Q But there's no comfort zone in Woodward's squad. That's not true of English cricket, is it?

A I don't want anyone in the team who's only there for the ride. I want players who not only want England to be the best but also want themselves to be the best on an individual basis, to get into the world's top 10 as a bowler or batsman. If that happens, I know the England cricket team will win a lot of games.

Q Cricket is languishing way behind football and rugby in this country. How can you change that?

A The No1 sport in England is always going to be football. What we must learn from is the way rugby has overtaken us by winning the
World Cup. There's a huge passion for sport in this country. If English cricket gets it right, it will be as big as rugby - probably bigger.

Q After losing eight Ashes series in a row, is it time we gave up dreaming of winning them back?

A The Ashes is the focal point of any England cricketer's life. That's the one series you want to play. In that losing streak, England have won only ONE Test while the Ashes have been in contention. That says everything about England's challenge. Losing is bad enough- not competing is what really hurts. It's been the same with the Cricket World Cup. England's campaigns in the last three tournaments have been shambolic.

Q The ECB want England to be the best in the world by 2007. Do you agree you're nowhere near that?

A The honest answer must be 'yes'. Australia are top of the pile, with India second. I think England are bunched with South Africa, Pakistan, New Zealand and Sri Lanka. Any of those five could take third spot. If we want to be the best in the world by 2007, it's no good just talking about it. There has to be change if we want it to happen. That's what English rugby set out to do and now they are world champions. But it didn't happen overnight. A lot of people wanted Woodward out after the 1999 World Cup but the hierarchy backed him all the way. The domestic clubs also got together to make it happen - and those things must happen to English cricket. I've played in one Ashes series and did well personally - but I'd swap that for team success. If we are to give Australia a game next summer, England have got to be around 25 per cent better than we are now - and that's a huge ask. I certainly believe the future of the England cricket team is in the hands of too many people. I'd like an executive board that lives or dies by what it decides. We need a more business-like structure. I've only been England captain for eight months but every England captain for the past 20 years has said there must be structural change in the county game. Something's got to happen if that mission statement is to mean anything.

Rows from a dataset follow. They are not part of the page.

(** Our first piece, in a table with room for the message. *)
Lemma accept_first_piece t j e now :
  table_wf t -> find t who id = None -> held_by t who < per_sender_max t ->
  (exists i s, partials t !! i = Some s /\ live s = false) ->
  Forall (fun s => buffer_needed p <= buf_capacity s) (partials t) ->
  e = 0 \/ now < e -> 0 <= j < count_of ->
  exists (i : nat) s' (out : bool),
    accept t who id j count_of (piece p m j) e now =
      (FZN_REASM_OK,
       with_partials t (<[i := s']> (partials (snd (fzn_reasm_expire t now)))),
       if out then Some i else None) /\
    (i < length (partials t))%nat /\
    tracks s' /\ (forall k, 0 <= k < count_of -> seen_get s' k = (j =? k)) /\
    out = handed s' /\ expires_at s' = chunk_deadline e now (max_hold t).
Proof using Hp Hm.
  intros Ht Hf Hroom (i0 & s0 & Hi0 & Hl0) Hcap He Hj. unfold accept.
  pose proof (expire_wf t now Ht) as Ht1.
  assert (Hrel : released (partials t) (partials (snd (fzn_reasm_expire t now))))
    by apply released_if.
  pose proof (released_held t _ who Hrel) as Hheld.
  destruct (negb (e =? 0) && (e <=? now)) eqn:Ee; [lia|].
  set (t1 := snd (fzn_reasm_expire t now)) in *.
  assert (Hf1 : find t1 who id = None).
  { unfold find in *. rewrite find_index_None in *. intros i s Hi.
    destruct (Forall2_lookup_r _ _ _ _ _ Hrel Hi) as (a & Ha & [-> | ->]); [by eapply Hf|done]. }
  rewrite Hf1. unfold admit_first. pose proof (plan_chunks p Hp). pose proof (plan_buffer p Hp).
  destruct (Z.eqb_spec count_of 0), (Z.gtb_spec count_of FZN_REASM_MAX_CHUNKS); try lia. cbn [orb].
  destruct (Z.geb_spec j count_of); [lia|].
  change (with_partials t (partials t1)) with t1 in Hheld.
  destruct (Z.geb_spec (held_by t1 who) (per_sender_max t1)); [cbn in *; lia|].
  destruct (find_index _ _) as [i|] eqn:Efree.
  2:{ exfalso. rewrite find_index_None in Efree.
      destruct (Forall2_lookup_l _ _ _ _ _ Hrel Hi0) as (a & Ha & [-> | ->]);
        specialize (Efree i0 _ Ha); cbn in Efree; by rewrite ?Hl0 in Efree. }
  apply find_index_Some in Efree as (s & Hi & Hl & _). rewrite Hi. apply negb_true_iff in Hl.
  pose proof (t_slot _ _ _ Ht1 Hi) as Hw.
  destruct (Forall2_lookup_r _ _ _ _ _ Hrel Hi) as (a & Ha & Hsa).
  assert (Hc : stride * count_of <= buf_capacity s).
  { rewrite Forall_lookup in Hcap. specialize (Hcap i a Ha). cbn beta in Hcap.
    destruct Hsa as [-> | ->]; cbn; lia. }
  pose proof (zlen_piece p Hp m j Hm Hj) as Hz. pose proof (piece_len_bounds p Hp j Hj).
  pose proof (stride_div _ Hc).
  destruct (Z.eqb_spec (zlen (piece p m j)) 0); [lia|]. cbn [orb].
  destruct (Z.gtb_spec (zlen (piece p m j)) (buf_capacity s / count_of)); [lia|].
  set (d := chunk_deadline e now (max_hold t1)).
  fold (stride_of j count_of (zlen (piece p m j))).
  fold (fresh_slot s who id count_of (stride_of j count_of (zlen (piece p m j))) d).
  destruct (fresh_slot_ok s who id count_of j (zlen (piece p m j)) d) as (Hfr & Hpre & Hfit);
    auto; try lia.
  set (f := fresh_slot s who id count_of (stride_of j count_of (zlen (piece p m j))) d) in *.
  assert (Hst : (chunk_size f = stride \/ chunk_size f = 0) /\
                (chunk_size f = 0 -> 1 < count_of) /\ (chunk_size f = 0 -> j = last_index)).
  { subst f. cbn. unfold stride_of. rewrite Hz. unfold piece_len.
    pose proof (plan_total p Hp). pose proof (plan_le p Hp). pose proof (plan_stride p Hp).
    destruct (Z.gtb_spec count_of 1), (Z.eqb_spec (j + 1) count_of); cbn [andb]; nia. }
  destruct Hst as (Hst & Hmany & Hlast).
  assert (Htr : tracks f).
  { constructor; auto; cbn.
    - intros _ i' Hi' Hseen. unfold seen_get in Hseen. cbn in Hseen.
      rewrite seen_bit_zero in Hseen by lia. done.
    - lia.
    - unfold received. rewrite (wsum_ext _ _ (fun _ => false)).
      + induction (seqZ 0 count_of) as [|x l IH]; [done|]. cbn. lia.
      + intros x Hx. apply elem_of_seqZ in Hx. apply seen_bit_zero. lia. }
  destruct (place_piece f j Hpre Htr Hmany Hj ltac:(auto)) as (s' & out & E & Htr' & (Hb & Ho & _)).
  rewrite (place_at_insert t1 i s) by done. rewrite E. exists i, s', out. split_and!; auto.
  - by eapply lookup_lt_Some.
  - intros k Hk. rewrite Hb by done. unfold seen_get, f. cbn.
    rewrite seen_bit_zero by lia. by rewrite orb_false_r.
  - rewrite Ho. destruct Hfr as (_ & _ & _ & _ & -> & _). by rewrite andb_true_r.
  - by destruct (place_chunk_wf _ _ _ _ _ _ Hpre Hfit E) as (_ & _ & (_ & _ & _ & -> & _)).
Qed.
(** ** Traffic *)

(** An operation that may happen while our message is being assembled in
    slot [i], due by [D]: our own pieces, anybody else's chunks, sweeps before
    the deadline, other messages forgotten, other slots released. *)
Definition benign (i : nat) (D : Z) (o : op) : Prop :=
  match o with
  | Accept w k idx n pl e now =>
      now < D /\
      (w = who /\ k = id ->
         0 <= idx < count_of /\ n = count_of /\ pl = piece p m idx /\ (e = 0 \/ now < e))
  | Expire now => now < D
  | Forget w k => ~ (w = who /\ k = id)
  | Release j => j <> i
  end.

(** Does the operation deliver our piece [k]? *)
Definition delivers (k : Z) (o : op) : bool :=
  match o with
  | Accept w k' idx _ _ _ _ => bool_decide (w = who /\ k' = id) && (idx =? k)
  | _ => false
  end.

(** How many times a sequence of operations hands slot [i] to the caller. *)
Fixpoint handouts (t : fzn_reasm) (ops : list op) (i : nat) : Z :=
  match ops with
  | [] => 0
  | o :: ops =>
      (if bool_decide (snd (run_op t o) = Some i) then 1 else 0)
      + handouts (snd (fst (run_op t o))) ops i
  end.

Lemma benign_step t o i s :
  table_wf t -> op_ok o -> benign i (expires_at s) o ->
  partials t !! i = Some s -> tracks s ->
  exists s', partials (snd (fst (run_op t o))) !! i = Some s' /\ tracks s' /\
    expires_at s' = expires_at s /\
    (forall k, 0 <= k < count_of -> seen_get s' k = delivers k o || seen_get s k) /\
    (if bool_decide (snd (run_op t o) = Some i) then 1 else 0) =
      Z.b2z (handed s') - Z.b2z (handed s).
Proof using Hp Hm.
  intros Ht Ho Hb Hi Htr. destruct o as [w k idx n pl e now|now|w k|j]; cbn in Hb.
  - destruct Hb as [Hnow Hmine]. cbn [run_op delivers].
    destruct (decide (w = who /\ k = id)) as [[-> ->]|Hk].
    + destruct (Hmine (conj eq_refl eq_refl)) as (Hidx & -> & -> & He).
      destruct (accept_piece t i s idx e now) as (s' & out & E & Htr' & (Hbits & Hout & Hkeep) & Hexp);
        auto. rewrite E. cbn [fst snd partials with_partials]. exists s'.
      rewrite bool_decide_eq_true_2 by done. split_and!; auto.
      * apply list_lookup_insert_eq. cbn. rewrite length_fmap. by eapply lookup_lt_Some.
      * rewrite Hout. destruct (handed s) eqn:E1, (handed s') eqn:E2; cbn;
          try (rewrite bool_decide_eq_true_2 by done); try (rewrite bool_decide_eq_false_2 by done);
          try done. by specialize (Hkeep eq_refl).
    + rewrite bool_decide_eq_false_2 by done.
      destruct (accept t w k idx n pl e now) as [[err t'] out] eqn:E.
      destruct Ho as (? & ? & _). apply accept_spec in E; [|done|ulia|ulia].
      destruct (accepted_other _ _ _ _ _ _ _ _ _ _ i s E) as [Hi' Hne].
      * apply expire_spares; auto.
      * apply Htr.
      * by rewrite (tr_sender _ Htr), (tr_msg _ Htr); intros [<- <-]; apply Hk.
      * exists s. cbn. rewrite bool_decide_eq_false_2 by done. split_and!; auto. lia.
  - exists s. cbn [run_op fst snd delivers]. rewrite bool_decide_eq_false_2 by done.
    split_and!; auto using expire_spares. lia.
  - exists s. cbn [run_op fst snd delivers]. rewrite bool_decide_eq_false_2 by done.
    split_and!; auto; [|lia]. apply forget_spares; auto. right.
    by rewrite (tr_sender _ Htr), (tr_msg _ Htr); intros [<- <-]; apply Hb.
  - exists s. cbn [run_op fst snd delivers]. rewrite bool_decide_eq_false_2 by done.
    split_and!; auto using release_spares. lia.
Qed.
(* ===== verification/Rounds.v ===== *)
(** * Flags, and rounds of an antitone rule

    An array of 0/1 flags, one per row of a table, is a list of booleans. Two
    operations of the source settle such flags in rounds: admin confirmations
    (a monotone rule, [Confirm]) and the root set (an antitone one, [RootSet]).
    An antitone rule squeezes: each round lies between the two before it, so
    either the rounds meet or they swing for ever, and a bound on the rows
    tells which. *)

From S2P Require Import Prelude.

(** [flags[a]] *)
Definition ok_at (ok : list bool) (a : nat) : bool := default false (ok !! a).

Definition below (P Q : list bool) : Prop := forall a, ok_at P a = true -> ok_at Q a = true.

#[export] Instance below_refl : Reflexive below.
Proof. by intros P a. Qed.

#[export] Instance below_trans : Transitive below.
Proof. intros P Q R H1 H2 a Ha. by apply H2, H1. Qed.

Lemma below_insert P a : below P (<[ a := true ]> P).
Proof.
  intros b Hb. unfold ok_at in *. destruct (decide (a = b)) as [->|].
  - destruct (P !! b) eqn:E; [|done]. rewrite list_lookup_insert_eq; [done|].
    by eapply lookup_lt_Some.
  - by rewrite list_lookup_insert_ne.
Qed.

Lemma below_count P : forall Q,
  length P = length Q -> below P Q -> count (fun b => b) P <= count (fun b => b) Q.
Proof.
  induction P as [|x P IH]; intros [|y Q] Hl Hb; simplify_eq/=; [done|].
  assert (below P Q) as HPQ by (intros a; apply (Hb (S a))).
  specialize (IH Q Hl HPQ). pose proof (Hb 0%nat) as H0. unfold ok_at in H0. cbn in H0.
  destruct x, y; lia.
Qed.

Lemma ok_at_lookup P a : (a < length P)%nat -> P !! a = Some (ok_at P a).
Proof. intros Ha. unfold ok_at. by apply lookup_lt_is_Some_2 in Ha as [x ->]. Qed.

Lemma ok_at_none n a : ok_at (replicate n false) a = false.
Proof. unfold ok_at. destruct (replicate n false !! a) eqn:E; [|done]. by apply lookup_replicate in E as [-> _]. Qed.

Lemma below_none n P : below (replicate n false) P.
Proof. intros a. by rewrite ok_at_none. Qed.

Lemma flags_eq P Q : length P = length Q -> (forall a, (a < length P)%nat -> ok_at P a = ok_at Q a) -> P = Q.
Proof.
  intros Hl H. apply list_eq_same_length with (length P); [done..|]. intros i x y Hi Hx Hy.
  specialize (H i Hi). unfold ok_at in H. by rewrite Hx, Hy in H.
Qed.

Lemma below_antisym P Q : length P = length Q -> below P Q -> below Q P -> P = Q.
Proof.
  intros Hl H1 H2. apply flags_eq; [done|]. intros a _. specialize (H1 a). specialize (H2 a).
  destruct (ok_at P a), (ok_at Q a); naive_solver.
Qed.

Section Antitone.
Context (F : list bool -> list bool) (n : nat).
Context (F_length : forall R, length R = n -> length (F R) = n).
Context (F_anti : forall R R', length R = n -> length R' = n -> below R R' -> below (F R') (F R)).

(** The rounds, from nothing. *)
Fixpoint round (k : nat) : list bool :=
  match k with O => replicate n false | S k => F (round k) end.

Lemma round_length k : length (round k) = n.
Proof using F_length. induction k as [|k IH]; cbn; [by rewrite length_replicate|by apply F_length]. Qed.

Hint Resolve round_length : core.

(** Each round lies between the two before it. *)
Lemma round_squeezes k :
  below (round k) (round (S (S k))) /\ below (round (S (S k))) (round (S k)) \/
  below (round (S k)) (round (S (S k))) /\ below (round (S (S k))) (round k).
Proof using F_length F_anti.
  induction k as [|k [[H1 H2]|[H1 H2]]].
  - left. split; [apply below_none|]. apply (F_anti (round 0) (round 1)); auto. apply below_none.
  - right. split; [apply (F_anti (round (S (S k))) (round (S k))); auto|apply (F_anti (round k) (round (S (S k)))); auto].
  - left. split; [apply (F_anti (round (S (S k))) (round k)); auto|apply (F_anti (round (S k)) (round (S (S k)))); auto].
Qed.

(** No round after the first has more than the first. *)
Lemma round_below_first k : below (round (S k)) (round 1).
Proof using F_length F_anti. apply (F_anti (round 0) (round k)); auto. apply below_none. Qed.

(** How far two masks are apart. *)
Definition apart (P Q : list bool) : Z := count (fun a => xorb (ok_at P a) (ok_at Q a)) (seq 0 n).

Lemma apart_zero P Q : length P = n -> length Q = n -> apart P Q <= 0 -> P = Q.
Proof.
  intros HP HQ H. apply flags_eq; [congruence|]. intros a Ha. apply xorb_eq. destruct (xorb _ _) eqn:E; [|done].
  assert (apart P Q = 0) as H0 by (pose proof (count_nonneg (fun a => xorb (ok_at P a) (ok_at Q a)) (seq 0 n)); unfold apart in *; lia).
  assert (0 < apart P Q); [|lia]. rewrite <- (count_none (fun _ : nat => false) (seq 0 n)) by done.
  apply (count_strict _ _ _ a); [done|apply elem_of_seq; lia|done..].
Qed.

Lemma apart_step k : apart (round (S k)) (round (S (S k))) <= apart (round k) (round (S k)) /\
  (round (S (S k)) <> round k -> apart (round (S k)) (round (S (S k))) < apart (round k) (round (S k))).
Proof using F_length F_anti.
  assert (forall a, xorb (ok_at (round (S k)) a) (ok_at (round (S (S k))) a) = true ->
    xorb (ok_at (round k) a) (ok_at (round (S k)) a) = true) as Hsub.
  { intros a. destruct (round_squeezes k) as [[H1 H2]|[H1 H2]]; specialize (H1 a); specialize (H2 a);
      destruct (ok_at (round k) a), (ok_at (round (S k)) a), (ok_at (round (S (S k))) a); naive_solver. }
  split; [apply count_mono; auto|]. intros Hne.
  assert (exists a, (a < n)%nat /\ ok_at (round k) a <> ok_at (round (S (S k))) a) as (a & Ha & Hd).
  { destruct (decide (Forall (fun a => ok_at (round k) a = ok_at (round (S (S k))) a) (seq 0 n))) as [H|H].
    - exfalso. apply Hne. symmetry. apply flags_eq; [by rewrite !round_length|]. intros a Ha. rewrite round_length in Ha.
      rewrite list.Forall_forall in H. apply H. apply elem_of_seq. lia.
    - apply not_Forall_Exists in H; [|apply _]. apply list.Exists_exists in H as (a & Ha & Hd). apply elem_of_seq in Ha.
      exists a. split; [lia|done]. }
  apply (count_strict _ _ _ a); [auto|apply elem_of_seq; lia|..];
    destruct (round_squeezes k) as [[H1 H2]|[H1 H2]]; specialize (H1 a); specialize (H2 a);
    destruct (ok_at (round k) a), (ok_at (round (S k)) a), (ok_at (round (S (S k))) a); naive_solver.
Qed.

(** Rounds that have met stay. *)
Lemma round_meets k j : round (S k) = round k -> (k <= j)%nat -> round j = round k.
Proof. intros Hk. induction 1 as [|j _ IH]; [done|]. cbn. rewrite IH. exact Hk. Qed.

(** Rounds that swing, swing for ever. *)
Lemma round_swings k : round (S (S k)) = round k -> round (S k) <> round k -> forall j, round (S j) <> round j.
Proof.
  intros Hk Hne j Hj.
  assert (forall m, round (2 * m + k) = round k) as Hper.
  { induction m as [|m IH]; [done|]. replace (2 * S m + k)%nat with (S (S (2 * m + k))) by lia. cbn in *. by rewrite IH. }
  apply Hne. rewrite <- (Hper j). change (round (S k)) with (F (round k)). rewrite <- (Hper j).
  change (F (round (2 * j + k))) with (round (S (2 * j + k))).
  rewrite (round_meets j (S (2 * j + k))), (round_meets j (2 * j + k)) by (done || lia). done.
Qed.

(** As many rounds as there are rows tell whether they ever meet. *)
Lemma rounds_tell : (exists k, (k <= n)%nat /\ round (S k) = round k) \/ (forall k, round (S k) <> round k).
Proof using F_length F_anti.
  assert (forall k, (exists j, (j <= k)%nat /\ round (S j) = round j) \/
    (exists j, round (S (S j)) = round j /\ round (S j) <> round j) \/ apart (round k) (round (S k)) <= Z.of_nat n - Z.of_nat k) as H.
  { induction k as [|k IH].
    - right. right. pose proof (count_le_zlen (fun a => xorb (ok_at (round 0) a) (ok_at (round 1) a)) (seq 0 n)) as H.
      unfold zlen in H. rewrite length_seq in H. unfold apart. lia.
    - destruct (decide (round (S k) = round k)) as [He|Hne]; [left; exists k; split; [lia|done]|].
      destruct IH as [(j & ? & ?)|[IH|IH]]; [left; exists j; split; [lia|done]|by right; left|].
      destruct (decide (round (S (S k)) = round k)) as [|Hs]; [right; left; by exists k|].
      right. right. pose proof (proj2 (apart_step k) Hs). lia. }
  destruct (H n) as [?|[(j & Hj & Hne)|Ha]]; [by left|right; by eapply round_swings|].
  left. exists n. split; [done|]. symmetry. apply apart_zero; auto. lia.
Qed.
End Antitone.
(** A frame taken was not remembered, and is within the horizon. *)
Lemma taken_fresh w o x :
  window_ok w -> In x (taken w o) ->
  snd x = clock o /\ clock o < snd (fst x) <= horizon_of (clock o) (max_ahead w) /\
  forall e, In e (in_use w) -> nonce e = fst (fst x) -> expires_at e <= clock o.
Proof.
  intros Hok. destruct o as [n exp kind now|now]; cbn [taken clock]; [|done].
  pose proof (admit_refines w n exp kind now Hok) as H.
  destruct (replay_admit w n exp kind now) as [err w']. destruct H as (Hs & _ & _). cbn [fst].
  destruct (Z.eqb_spec exp 0) as [|Hne]; [by rewrite andb_false_r|].
  case_bool_decide as He; [|done]. intros [<-|[]]. cbn [fst snd]. subst err.
  apply (f_equal fst) in Hs. unfold Spec.offer in Hs.
  cbn [Spec.sweep Spec.live Spec.ahead Spec.room abstract fst] in Hs.
  destruct (fzn_freshness_check exp kind now (max_ahead w)) eqn:Ef; try done.
  split_and!; auto; try (by eapply fresh_ok_bounds).
  destruct (Z.eqb_spec exp 0); [done|]. destruct (existsb _ _) eqn:Ex; [done|].
  intros e Hin Hn. destruct (Z.le_gt_cases (expires_at e) now) as [|Hgt]; [done|]. exfalso.
  apply (not_true_iff_false (existsb _ _)) in Ex. apply Ex, existsb_exists. exists e. split.
  - apply filter_In. split; [done|]. unfold Spec.alive. lia.
  - unfold nonce_eq. by apply memeq_true.
Qed.

(** A frame taken at or before [T] and unexpired at [T] is still remembered. *)
Definition remembers (T : Z) (w : fzn_replay_window) (x : bytes * Z * Z) : Prop :=
  T < snd (fst x) -> In (mk_entry (fst (fst x)) (snd (fst x))) (in_use w).

Lemma remembers_step T w o x :
  window_ok w -> T <= clock o -> remembers T w x -> remembers (clock o) (rstep w o) x.
Proof.
  intros Hok HT Hr Hlt. rewrite rstep_in_use by done. apply in_or_app. left.
  apply filter_In. split; [apply Hr; lia|]. unfold Spec.alive. cbn. lia.
Qed.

Q The players bore the brunt of the Zimbabwe political issue at the
World Cup. Will that happen again?

A No. We are going to make certain of that. Touring there is not a
decision that should be left to the players - and it won't be. That's
what I've been told and it will be up to the ECB management board. Everyone realises now that the whole affair was not handled in a great manner. For the players to be involved in meetings in the days leading up to the World Cup was not the perfect preparation for such a big event.

Q You're off to the West Indies this week. How will you deal with Brian Lara, now he's back to his best?

A Brian's one of the headaches we've got to deal with but I think
it's going to be a fascinating series as the teams are very similar:
strong batting and relatively inexperienced bowling. We're looking to win there for the first time in 36 years. We tend to start big tours badly but we must put them under pressure straight away. The Windies took a hiding in South Africa but they are an attacking
bunch and will come at us. If we can get at Lara, it will help because they are a young side. We just have to make sure we nail home that advantage.